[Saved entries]
▼

Lemma sumZ_app {A} (f : A → Z) l l' : sumZ f (l ++ l') = sumZ f l + sumZ f l'.
Proof. unfold sumZ. rewrite map_app. induction (map f l) as [|x xs IH]; cbn [app fold_right]; lia. Qed.
Lemma sumZ_insert {A} (f : A → Z) l i x y : l !! i = Some x → sumZ f (<[i := y]> l) = sumZ f l - f x + f y.
Proof.
  intros Hl. pose proof (lookup_lt_Some _ _ _ Hl) as Hlt. rewrite <- (take_drop_middle l i x Hl) at 2.
  rewrite insert_take_drop by done. rewrite !sumZ_app. unfold sumZ. cbn [map fold_right]. lia.
Qed.
Lemma sumZ_delete {A} (f : A → Z) l i x : l !! i = Some x → sumZ f (delete i l) = sumZ f l - f x.
Proof.
  intros Hl. rewrite delete_take_drop. rewrite <- (take_drop_middle l i x Hl) at 3. rewrite !sumZ_app. unfold sumZ.
  cbn [map fold_right]. lia.
Qed.

(** What one call adds to the two gauges. *)
Definition adds_connection (c : MetricCall) : Z := match c with ConnStarted => 1 | ConnEnded => -1 | _ => 0 end.
Definition adds_tunnel (c : MetricCall) : Z := match c with TunOpened _ => 1 | TunClosed => -1 | _ => 0 end.
Lemma gauge_names : str_eqb CONNECTIONS_ACTIVE TUNNELS_ACTIVE = false ∧ str_eqb TUNNELS_ACTIVE CONNECTIONS_ACTIVE = false.
Proof. by vm_compute. Qed.
Lemma metric_gauges c p :
  gauge_of CONNECTIONS_ACTIVE (metric c p) = gauge_of CONNECTIONS_ACTIVE p + adds_connection c ∧
  gauge_of TUNNELS_ACTIVE (metric c p) = gauge_of TUNNELS_ACTIVE p + adds_tunnel c.
Proof.
  destruct gauge_names as [Hn1 Hn2]. destruct p as [st d ts a m b f cp cc]. unfold gauge_of, metric. cbn [metrics].
  destruct c; unfold gauge; cbn [metric_call]; split;
    unfold connection_accepted, connection_refused, connection_started, connection_ended, tunnel_closed,
      tunnel_rejected, reload, acme_event, rate_limit_throttled, transfer_cap_reached, exchange_throttled,
      metric_tunnel_opened, bytes_relayed, emit; cbn [ops]; rewrite fold_left_app; cbn [fold_left gauge_op adds_connection adds_tunnel];
    rewrite ?str_eqb_refl, ?Hn1, ?Hn2; lia.
Qed.

Lemma drop_tunnel_spec t p :
  gauge_of CONNECTIONS_ACTIVE (drop_tunnel t p) = gauge_of CONNECTIONS_ACTIVE p ∧
  gauge_of TUNNELS_ACTIVE (drop_tunnel t p) = gauge_of TUNNELS_ACTIVE p - is_relaying t.
Proof.
  destruct (metric_gauges TunClosed p) as [H1 H2]. destruct t; cbn [drop_tunnel is_relaying]; rewrite ?H1, ?H2; cbn; lia.
Qed.
Lemma drop_tunnels_spec ts p :
  gauge_of CONNECTIONS_ACTIVE (drop_tunnels ts p) = gauge_of CONNECTIONS_ACTIVE p ∧
  gauge_of TUNNELS_ACTIVE (drop_tunnels ts p) = gauge_of TUNNELS_ACTIVE p - sumZ is_relaying ts.
Proof.
  revert p. induction ts as [|t ts IH]; intros p; [cbn; lia|]. destruct (IH (drop_tunnel t p)) as [H1 H2].
  destruct (drop_tunnel_spec t p) as [H3 H4]. unfold drop_tunnels in *. cbn [fold_left]. rewrite H1, H2, H3, H4.
  unfold sumZ. cbn [map fold_right]. lia.
Qed.
Lemma drop_conn_spec c p :
  gauge_of CONNECTIONS_ACTIVE (drop_conn c p) = gauge_of CONNECTIONS_ACTIVE p - is_polled c ∧
  gauge_of TUNNELS_ACTIVE (drop_conn c p) = gauge_of TUNNELS_ACTIVE p - relaying c.
Proof.
  unfold drop_conn, is_polled, relaying. destruct (drop_tunnels_spec (conn_tunnels c) p) as [H1 H2].
  destruct (metric_gauges ConnEnded (drop_tunnels (conn_tunnels c) p)) as [H3 H4].
  destruct (polled c); rewrite ?H3, ?H4, H1, H2; cbn; lia.
Qed.

(** Dropping touches nothing but the metrics. *)
Lemma drop_conn_frame c p : let p' := drop_conn c p in
  stage p' = stage p ∧ drain p' = drain p ∧ tasks p' = tasks p ∧ began p' = began p ∧ finished p' = finished p ∧
  cut_by_peer p' = cut_by_peer p ∧ cut_by_close p' = cut_by_close p.
Proof.
  assert (∀ ts p, let p' := drop_tunnels ts p in
    stage p' = stage p ∧ drain p' = drain p ∧ tasks p' = tasks p ∧ began p' = began p ∧ finished p' = finished p ∧
    cut_by_peer p' = cut_by_peer p ∧ cut_by_close p' = cut_by_close p) as Ht.
  { intros ts. induction ts as [|t ts IH]; intros q; [done|]. specialize (IH (drop_tunnel t q)). by destruct t. }
  specialize (Ht (conn_tunnels c) p). unfold drop_conn. by destruct (polled c).
Qed.
(* ===== verification/Probe.v ===== *)
(** * The probe of a tunnel

    Model of [crates/skimasque-cli/src/probe.rs]: the DNS query a probe sends through
    a tunnel, the header of the reply, and the dump of a payload.  ([parse_hex] is in
    [ServerStart], where a gateway uses it.) *)

From S2P Require Import Prelude RustStr RustNet Platform.

(** ** Dumping bytes *)

(** [{:02x}] and [{:08x}]. *)
Definition hex2 (b : Z) : str := [hex_digit (b / 16); hex_digit (b mod 16)].
Fixpoint hex_fixed (digits : nat) (n : Z) : str :=
  match digits with O => [] | S d => hex_fixed d (n / 16) ++ [hex_digit (n mod 16)] end.
(** An offset that does not fit eight digits is printed in full. *)
Definition offset_text (n : Z) : str := hex_fixed (Nat.max 8 (S (Z.to_nat (Z.log2 n / 4)))) n.

Definition printable_byte (b : Z) : Z := if (32 <=? b) && (b <=? 126) then b else 46.

Definition dump_cell (chunk : list Z) (i : nat) : str :=
  match chunk !! i with Some b => hex2 b ++ " " | None => "   " end ++ (if Nat.eqb i 7 then " " else []).
Definition dump_line (offset : Z) (chunk : list Z) : str :=
  offset_text offset ++ "  " ++ flat_map (dump_cell chunk) (seq 0 16) ++ " |" ++ map printable_byte chunk ++ "|" ++ [10].

Fixpoint dump_lines (fuel : nat) (offset : Z) (bytes : list Z) : str :=
  match fuel, bytes with
  | S fuel, _ :: _ => dump_line offset (take 16 bytes) ++ dump_lines fuel (offset + 16) (drop 16 bytes)
  | _, _ => []
  end.
Definition hexdump (bytes : list Z) : str := dump_lines (length bytes) 0 bytes.

(** ** DNS *)

Definition TYPE_A : Z := 1.
Definition TYPE_AAAA : Z := 28.

Definition be16 (n : Z) : list Z := [n / 256; n mod 256].

Inductive QueryError : Type := EmptyLabel (name : str) | LongLabel (label : str).

Fixpoint query_labels (name : str) (labels : list str) : result QueryError (list Z) :=
  match labels with
  | [] => Ok []
  | label :: labels =>
      if bool_decide (label = []) then Err (EmptyLabel name)
      else if (63 <? length (as_bytes label))%nat then Err (LongLabel label)
      else
        rest ← query_labels name labels;
        Ok (Z.of_nat (length (as_bytes label)) :: as_bytes label ++ rest)
  end.

Definition labels_of (name : str) : list str := split 46 (trim_end_matches 46 name).

Definition dns_query (id : Z) (name : str) (qtype : Z) : result QueryError (list Z) :=
  labels ← query_labels name (labels_of name);
  Ok (be16 id ++ be16 0x0100 ++ be16 1 ++ [0; 0; 0; 0; 0; 0] ++ labels ++ [0] ++ be16 qtype ++ be16 1).

Record DnsHeader : Type := mkDnsHeader {
  id : Z;
  is_response : bool;
  response_code : Z;
  questions : Z;
  answers : Z;
}.

Definition parse_dns_header (bytes : list Z) : option DnsHeader :=
  match bytes with
  | b0 :: b1 :: b2 :: b3 :: b4 :: b5 :: b6 :: b7 :: _ :: _ :: _ :: _ :: _ =>
      let flags := b2 * 256 + b3 in
      Some (mkDnsHeader (b0 * 256 + b1) (negb (Z.land flags 0x8000 =? 0)) (Z.land flags 0x000f)
              (b4 * 256 + b5) (b6 * 256 + b7))
  | _ => None
  end.

Definition response_code_name (h : DnsHeader) : str :=
  match response_code h with
  | 0 => "NOERROR"
  | 1 => "FORMERR"
  | 2 => "SERVFAIL"
  | 3 => "NXDOMAIN"
  | 4 => "NOTIMP"
  | 5 => "REFUSED"
  | _ => "unknown"
  end.

(** ** What a resolver reads *)

(** A name on the wire, as RFC 1035 has it: labels with their lengths, up to the
    empty one. *)
Fixpoint read_name (fuel : nat) (bytes : list Z) : option (list (list Z) * list Z) :=
  match fuel, bytes with
  | S fuel, n :: bytes =>
      if n =? 0 then Some ([], bytes)
      else if (n <=? 63) && (Z.to_nat n <=? length bytes)%nat then
        '(labels, rest) ← read_name fuel (drop (Z.to_nat n) bytes);
        Some (take (Z.to_nat n) bytes :: labels, rest)
      else None
  | _, _ => None
  end.

Lemma as_bytes_nonempty s : s ≠ [] → (0 < length (as_bytes s))%nat.
Proof.
  destruct s as [|c s]; [done|]. intros _. cbn. rewrite length_app. unfold utf8_char. repeat case_match; cbn; lia.
Qed.

Lemma query_labels_read name labels wire rest :
  query_labels name labels = Ok wire →
  read_name (S (length labels)) (wire ++ 0 :: rest) = Some (map as_bytes labels, rest).
Proof.
  revert wire. induction labels as [|label labels IH]; intros wire; cbn [query_labels]; [by intros [= <-]|].
  case_bool_decide as Hne; [done|]. destruct (Nat.ltb_spec 63 (length (as_bytes label))) as [|Hle]; [done|].
  intros H. apply bind_Ok in H as (wire' & Hw & [= <-]). pose proof (as_bytes_nonempty label Hne) as Hpos.
  change (length (label :: labels)) with (S (length labels)). cbn [app]. rewrite <- app_assoc.
  remember (S (length labels)) as fuel eqn:Hfuel. cbn [read_name].
  destruct (Z.eqb_spec (Z.of_nat (length (as_bytes label))) 0); [lia|].
  rewrite (proj2 (Z.leb_le _ _)) by lia. rewrite Nat2Z.id, (proj2 (Nat.leb_le _ _)) by (rewrite length_app; lia).
  cbn [andb]. rewrite drop_app_length, take_app_length, (IH _ Hw). done.
Qed.

(** A resolver reads the query the probe meant.  When a query is built, its
    header is that of a question with the caller's id, and what follows is the name
    given, label by label and without its trailing dot, then the type asked for. *)
Theorem dns_query_reads (i : Z) (name : str) (qtype : Z) (query : list Z) :
  0 ≤ i < 65536 → 0 ≤ qtype < 65536 → dns_query i name qtype = Ok query →
  parse_dns_header query = Some (mkDnsHeader i false 0 1 0) ∧
  read_name (S (length (labels_of name))) (drop 12 query) = Some (map as_bytes (labels_of name), be16 qtype ++ [0; 1]).
Proof.
  intros Hi Hq H. unfold dns_query in H. apply bind_Ok in H as (wire & Hw & [= <-]). split.
  - cbn. do 2 f_equal. rewrite Z.mul_comm, <- Z_div_mod_eq_full. done.
  - cbn [be16 app drop]. by apply (query_labels_read name).
Qed.

Lemma dns_query_reads_witness :
  ∃ query, dns_query 0xbeef "example.com." TYPE_A = Ok query ∧
    parse_dns_header query = Some (mkDnsHeader 0xbeef false 0 1 0).
Proof.
  eexists. split; [by vm_compute|].
  apply (dns_query_reads 0xbeef "example.com." TYPE_A); [lia|unfold TYPE_A; lia|by vm_compute].
Defined.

▲

§ **THE TASK**: Tell how many lines of the records above contain "began", replying with the number only.

§ **ANSWER TO THIS PROBLEM**: 2